(* ===== verification/StarknetStores.v ===== *)
(** * Starknet: the stores

    The store of proposal parts (app/src/part_store.rs) and the block store
    (starknet/host/src/block_store.rs, block_store/keys.rs). The database (redb)
    keeps ordered tables, whose keys are compared as redb compares the tuples they
    are written as; its failures are effects of the host (StarknetHost.v). *)

From S2P Require Import Prelude Types Bytes Context Starknet BTree ConsensusTypes FullProposal Streaming EngineNetwork StarknetTypes StarknetCodec.

(** ** Order of keys *)

#[global] Instance bytes_key_order : KeyOrder bytes := SnHash.bytes_ltb.
#[global] Instance hash_key_order : KeyOrder SnHash.t := SnHash.ltb.
#[global] Instance Z_key_order : KeyOrder Z := Z.ltb.

#[global] Instance Z_key_order_laws : KeyOrderLaws Z.
Proof.
  split; unfold key_ltb, Z_key_order.
  - apply Z.ltb_irrefl.
  - intros a b c. rewrite !Z.ltb_lt. lia.
  - intros a b. rewrite !Z.ltb_lt. lia.
Qed.

Lemma to_N_inj (x y : Byte.byte) : Byte.to_N x = Byte.to_N y -> x = y.
Proof. intros H. assert (Some x = Some y) as [= ->]; [|done]. by rewrite <- !Byte.of_to_N, H. Qed.

#[global] Instance bytes_key_order_laws : KeyOrderLaws bytes.
Proof.
  split; unfold key_ltb, bytes_key_order.
  - intros k. induction k as [|x k IH]; [done|]. cbn. by rewrite N.ltb_irrefl, N.eqb_refl, IH.
  - intros a. induction a as [|x a IH]; intros [|y b] [|z c]; cbn; try done.
    rewrite !orb_true_iff, !andb_true_iff, !N.ltb_lt, !N.eqb_eq.
    intros [H|[H H0]] [H'|[H' H0']]; [left; lia|left; lia|left; lia|]. right. split; [lia|by eapply IH].
  - intros a. induction a as [|x a IH]; intros [|y b]; cbn; auto.
    rewrite !orb_true_iff, !andb_true_iff, !N.ltb_lt, !N.eqb_eq.
    destruct (N.lt_trichotomy (Byte.to_N x) (Byte.to_N y)) as [?|[Hxy|?]]; [by auto| |by auto].
    destruct (IH b) as [?|[->|?]]; [by auto| |by auto]. apply to_N_inj in Hxy as ->. auto.
Qed.
#[global] Instance hash_key_order_laws : KeyOrderLaws SnHash.t.
Proof.
  split; unfold key_ltb, hash_key_order, SnHash.ltb.
  - intros k. apply (key_ltb_irrefl (K := bytes)).
  - intros a b c. apply (key_ltb_trans (K := bytes)).
  - intros [a] [b]. destruct (key_ltb_total a b) as [?|[->|?]]; auto.
Qed.

(** ** The store of proposal parts (app/src/part_store.rs) *)

Module PartStore.

Module Entry.
Record t {Ctx : Context} {Part : ProposalPartType} : Type := mk { value_id : option ValueId; parts : list ProposalPart }.
Arguments mk {Ctx Part} value_id parts.
Definition default {Ctx : Context} {Part : ProposalPartType} : t := mk None [].
End Entry.

Section store.
Context {Ctx : Context} {Part : ProposalPartType}.

Definition Key : Type := (StreamId * (Height * Round.t))%type.
#[global] Instance Key_eq_dec : EqDecision Key.
Proof. unfold Key. apply _. Defined.
#[global] Instance Key_order : KeyOrder Key := prod_key_order (A := StreamId) (B := Height * Round.t).

Definition key (stream_id : StreamId) (height : Height) (round : Round.t) : Key := (stream_id, (height, round)).

Definition t : Type := BTreeMap.t Key Entry.t.
Implicit Types (self : t) (stream_id : StreamId) (height : Height) (round : Round.t).

Definition new : t := [].

Definition all_parts_by_stream_id self stream_id height round : list ProposalPart :=
  from_option Entry.parts [] (BTreeMap.get (key stream_id height round) self).

(** The first entry with this value, in the order of the keys. *)
Definition all_parts_by_value_id self (value_id : ValueId) : list ProposalPart :=
  from_option Entry.parts []
    (List.find (fun entry => bool_decide (entry.(Entry.value_id) = Some value_id)) (List.map snd self)).

(** [entry(key).or_default()]. *)
Definition entry self stream_id height round : Entry.t :=
  default Entry.default (BTreeMap.get (key stream_id height round) self).

Definition store self stream_id height round (proposal_part : ProposalPart) : t :=
  let existing := entry self stream_id height round in
  BTreeMap.insert (key stream_id height round)
    (Entry.mk existing.(Entry.value_id) (existing.(Entry.parts) ++ [proposal_part])) self.

Definition store_value_id self stream_id height round (value_id : ValueId) : t :=
  let existing := entry self stream_id height round in
  BTreeMap.insert (key stream_id height round) (Entry.mk (Some value_id) existing.(Entry.parts)) self.

Definition prune self (min_height : Height) : t :=
  BTreeMap.retain (fun k _ => negb (Height_ltb k.2.1 min_height)) self.

Definition blocks_count self : nat := length self.

(** *** Facts *)

Section facts.
Context {order : KeyOrderLaws Height}.

Lemma get_store self sid h r part :
  BTreeMap.get (key sid h r) (store self sid h r part) =
    Some (Entry.mk (entry self sid h r).(Entry.value_id) ((entry self sid h r).(Entry.parts) ++ [part])).
Proof. unfold store. apply BTreeMap.get_insert. Qed.

Lemma parts_store self sid h r part :
  all_parts_by_stream_id (store self sid h r part) sid h r = all_parts_by_stream_id self sid h r ++ [part].
Proof.
  unfold all_parts_by_stream_id. rewrite get_store. unfold entry. cbn. by destruct (BTreeMap.get (key sid h r) self) as [[]|].
Qed.

Lemma parts_store_value_id self sid h r v :
  all_parts_by_stream_id (store_value_id self sid h r v) sid h r = all_parts_by_stream_id self sid h r.
Proof.
  unfold all_parts_by_stream_id, store_value_id. rewrite BTreeMap.get_insert. unfold entry. cbn.
  by destruct (BTreeMap.get (key sid h r) self) as [[]|].
Qed.

(** An entry that has the value and is the only one that has it is found. *)
Lemma parts_by_value_id self v parts :
  (forall k e, (k, e) ∈ self -> e.(Entry.value_id) = Some v -> e.(Entry.parts) = parts) ->
  (exists k e, (k, e) ∈ self /\ e.(Entry.value_id) = Some v) ->
  all_parts_by_value_id self v = parts.
Proof.
  intros Hall (k & e & Hin & He). unfold all_parts_by_value_id. revert Hall Hin.
  induction self as [|[k1 e1] self IH]; intros Hall Hin; [by apply not_elem_of_nil in Hin|]. cbn.
  case_bool_decide as H1; cbn.
  - eapply Hall; [apply list_elem_of_here|done].
  - apply IH; [intros k2 e2 H2; apply (Hall k2); by apply list_elem_of_further|].
    apply elem_of_cons in Hin as [[= <- <-]|Hin]; [done|done].
Qed.

Lemma prune_keeps self sid h r m : Height_ltb h m = false ->
  BTreeMap.get (key sid h r) (prune self m) = BTreeMap.get (key sid h r) self.
Proof.
  intros Hm. unfold prune.
  rewrite (BTreeMap.get_retain_key (fun k : Key => negb (Height_ltb k.2.1 m))). cbn. by rewrite Hm.
Qed.
End facts.
End store.
Arguments t {Ctx Part}.
End PartStore.

(** ** The block store (block_store.rs) *)

Module DecidedBlock.
Record t `{StarknetEnv} : Type := mk { block : SnBlock.t; certificate : CommitCertificate.t }.
Arguments mk {_} block certificate.
End DecidedBlock.

(** The keys as redb writes them (keys.rs): a height is the pair of its fork and
    its number, a round an [i64]. *)
Definition HeightKey : Type := (N * N)%type.
Definition UndecidedValueKey : Type := (HeightKey * (Z * SnHash.t))%type.

Definition height_as_bytes (value : SnHeight.t) : HeightKey := (value.(SnHeight.fork_id), value.(SnHeight.block_number)).
Definition height_from_bytes (data : HeightKey) : SnHeight.t := SnHeight.new data.2 data.1.
Definition value_key (height : SnHeight.t) (round : Round.t) (hash : SnHash.t) : UndecidedValueKey :=
  (height_as_bytes height, (Round.as_i64 round, hash)).
Definition value_key_value (data : UndecidedValueKey) : outcome (SnHeight.t * Round.t * SnHash.t) :=
  round ← Round.from_i64 data.2.1; Ret (height_from_bytes data.1, round, data.2.2).

#[global] Instance HeightKey_eq_dec : EqDecision HeightKey.
Proof. unfold HeightKey. apply _. Defined.
#[global] Instance HeightKey_order : KeyOrder HeightKey := prod_key_order.
#[global] Instance UndecidedValueKey_eq_dec : EqDecision UndecidedValueKey.
Proof. unfold UndecidedValueKey. apply _. Defined.
#[global] Instance UndecidedValueKey_order : KeyOrder UndecidedValueKey := prod_key_order (A := HeightKey) (B := Z * SnHash.t).

Module BlockDb.
Record t : Type := mk {
  certificates : BTreeMap.t HeightKey bytes;
  decided_blocks : BTreeMap.t HeightKey bytes;
  undecided_values : BTreeMap.t UndecidedValueKey bytes;
  pending_values : BTreeMap.t UndecidedValueKey bytes;
}.

(** [create_tables]. *)
Definition empty : t := mk [] [] [] [].

Section db.
Context `{StarknetEnv, StarknetMessages, MultihashLib}.
Implicit Types (self : t) (height : SnHeight.t) (round : Round.t) (value : ProposedValue.t).

Definition decode_certificate (b : bytes) : presult CommitCertificate.t :=
  proto ←? decoded (wire_decode b); decode_commit_certificate proto.
Definition encode_certificate (certificate : CommitCertificate.t) : presult bytes :=
  proto ←? encode_commit_certificate certificate; ok (encode_to_vec proto).

(** [value.and_then(|value| decode(value).ok())]. *)
Definition stored {A} (decode : bytes -> presult A) (value : option bytes) : outcome (option A) :=
  match value with
  | Some b => r ← decode b; Ret (match r with inr a => Some a | inl _ => None end)
  | None => Ret None
  end.

Definition get_decided_block self height : presult (option DecidedBlock.t) :=
  block ← stored (from_bytes (T := SnBlock.t)) (BTreeMap.get (height_as_bytes height) self.(decided_blocks));
  certificate ← stored decode_certificate (BTreeMap.get (height_as_bytes height) self.(certificates));
  ok (match block, certificate with
      | Some block, Some certificate => Some (DecidedBlock.mk block certificate)
      | _, _ => None
      end).

Definition insert_decided_block self (decided_block : DecidedBlock.t) : presult t :=
  let block := decided_block.(DecidedBlock.block) in
  let key := height_as_bytes block.(SnBlock.height) in
  block_bytes ←? to_bytes (T := SnBlock.t) block;
  certificate_bytes ←? encode_certificate decided_block.(DecidedBlock.certificate);
  ok (mk (BTreeMap.insert key certificate_bytes self.(certificates))
         (BTreeMap.insert key block_bytes self.(decided_blocks)) self.(undecided_values) self.(pending_values)).

(** The keys in a half-open range. *)
Fixpoint values_range (table : BTreeMap.t UndecidedValueKey bytes) (from to : UndecidedValueKey)
    : outcome (list (SnHeight.t * Round.t * SnHash.t)) :=
  match table with
  | [] => Ret []
  | (key, _) :: table =>
      if negb (key_ltb key from) && key_ltb key to then
        k ← value_key_value key; ks ← values_range table from to; Ret (k :: ks)
      else values_range table from to
  end.

Definition hash_min : SnHash.t := SnHash.new (replicate 32 Byte.x00).
Definition hash_max : SnHash.t := SnHash.new (replicate 32 Byte.xff).

(** The values of the keys; those that cannot be decoded are skipped. *)
Fixpoint collect_values (table : BTreeMap.t UndecidedValueKey bytes) (keys : list (SnHeight.t * Round.t * SnHash.t))
    : outcome (list ProposedValue.t) :=
  match keys with
  | [] => Ret []
  | (height, round, hash) :: keys =>
      value ← stored (decode_with decode_proposed_value) (BTreeMap.get (value_key height round hash) table);
      values ← collect_values table keys;
      Ret (match value with Some value => value :: values | None => values end)
  end.

Definition get_values (table : BTreeMap.t UndecidedValueKey bytes) height round : presult (list ProposedValue.t) :=
  keys ← values_range table (value_key height round hash_min) (value_key height round hash_max);
  values ← collect_values table keys;
  ok values.
Definition get_undecided_values self height round : presult (list ProposedValue.t) :=
  get_values self.(undecided_values) height round.
Definition get_pending_values self height round : presult (list ProposedValue.t) :=
  get_values self.(pending_values) height round.

Definition proposed_key value : UndecidedValueKey :=
  value_key value.(ProposedValue.height) value.(ProposedValue.round) value.(ProposedValue.value).

Definition insert_undecided_value self value : presult t :=
  b ←? encode_with encode_proposed_value value;
  ok (mk self.(certificates) self.(decided_blocks) (BTreeMap.insert (proposed_key value) b self.(undecided_values))
         self.(pending_values)).
Definition insert_pending_value self value : presult t :=
  b ←? encode_with encode_proposed_value value;
  ok (mk self.(certificates) self.(decided_blocks) self.(undecided_values)
         (BTreeMap.insert (proposed_key value) b self.(pending_values))).
Definition remove_pending_value self value : presult t :=
  ok (mk self.(certificates) self.(decided_blocks) self.(undecided_values)
         (BTreeMap.remove (proposed_key value) self.(pending_values))).

(** Everything below [retain_height] goes; the heights of the blocks that go are
    returned. *)
Definition prune self (retain_height : SnHeight.t) : presult (t * list SnHeight.t) :=
  let value_limit := value_key retain_height Round.Nil hash_min in
  let height_limit := height_as_bytes retain_height in
  let keys := List.filter (fun k => key_ltb k height_limit) (List.map fst self.(decided_blocks)) in
  let keep {V} (table : BTreeMap.t HeightKey V) := foldl (fun table k => BTreeMap.remove k table) table keys in
  ok (mk (keep self.(certificates)) (keep self.(decided_blocks))
         (BTreeMap.retain (fun k _ => negb (key_ltb k value_limit)) self.(undecided_values))
         (BTreeMap.retain (fun k _ => negb (key_ltb k value_limit)) self.(pending_values)),
      List.map height_from_bytes keys).

Definition first_key self : option SnHeight.t := (fun kv => height_from_bytes kv.1) <$> head self.(decided_blocks).
Definition last_key self : option SnHeight.t :=
  (fun kv => height_from_bytes kv.1) <$> BTreeMap.last_key_value self.(decided_blocks).

(** What [store_decided_block] inserts. *)
Definition decided_block (certificate : CommitCertificate.t) (txes : list Transaction.t) : DecidedBlock.t :=
  DecidedBlock.mk (SnBlock.mk certificate.(CommitCertificate.height) txes certificate.(CommitCertificate.value_id))
    certificate.

End db.
End BlockDb.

Exercise description:
Check each line above for the string "Section" and show the ones that have it.

Response area:
Section store.
Section facts.
Section db.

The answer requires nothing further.